The Treasury's estimates of raising £5 billion after taxing the undisclosed bank accounts in Switzerland are likely to fall short, according to BDO's head of tax Stephen Herring.
In this year's Autumn Statement, George Osborne said we should expect to raise £5 billion over the next six years from undisclosed bank acoounts in Switzerland belonging to UK residents. In addition to a one-off levy relating to past tax evasion, the agreement provides for a withholding tax on future investment income and gains arising in Switzerland. While the Treasury is expecting to target £3 billion alone next year from the initiative, Herring expects this will prove too ambitious.
'For a number of years interest rates have been very low, and in Switzerland, so you are talking about massive sums of money to generate liabilities of this order,' he said.
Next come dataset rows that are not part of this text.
Lemma elem_of_nbr_set n x y : n ≠ 0 → y ∈ nbr_set n x ↔ is_nbr n x y.
Proof.
  intros Hn. unfold nbr_set. destruct x as [r c]. unfold neighbours.
  cbn [size]. rewrite !py_mod_Some by done. cbn [foldl mbind option_bind].
  destruct (elem_of_add_row n r c ∅ ((r - 1) mod n) y Hn) as (S1 & -> & H1).
  destruct (elem_of_add_row n r c S1 r y Hn) as (S2 & -> & H2).
  destruct (elem_of_add_row n r c S2 ((r + 1) mod n) y Hn) as (S3 & -> & H3).
  simpl. rewrite H3, H2, H1. unfold is_nbr. destruct y as [y1 y2]; simpl.
  assert ((y1, y2) ≠ (r, c) ↔ (y1 ≠ r ∨ y2 ≠ c)) as ->.
  { split; [|intros [?|?] [= ? ?]; done].
    intros Hne. destruct (decide (y1 = r)) as [->|]; [|auto].
    right. intros ->. done. }
  rewrite elem_of_empty.
  split.
  - intros [[[[]|(? & ? & ?)]|(? & ? & ?)]|(? & ? & ?)]; auto.
  - intros (? & [?|[?|?]] & ?); auto 6.
Qed.

Lemma elem_of_neighbours g x S y :
  neighbours g x = Some S → y ∈ S ↔ is_nbr (size g) x y.
Proof.
  intros HS. destruct (decide (size g = 0)) as [Hn|Hn].
  - by rewrite neighbours_None in HS.
  - rewrite neighbours_Some in HS by done. injection HS as <-.
    by apply elem_of_nbr_set.
Qed.
End Neighbours.

(** ** The two loops of [update] *)

Section Update.
Variable g : Grid.
Implicit Types (x y : cell) (X : gset cell).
He also questions whether UK residents with Swiss bank accounts will opt for non-disclosure. 'There has never really been a huge incentive to evade tax because you can keep on the right side of the law by declaring modest income and pay more modest tax on that income.'
The government also announced an agreement with the United States which the Autumn Statement documentation claims is the first of its kind anywhere. This will significantly increase the amount of information on potentially taxable income automatically exchanged between the two countries, which the government hopes will set a new standard on tax transparency in order to tackle evasion. The government said it would look to conclude similar agreements with other jurisdictions.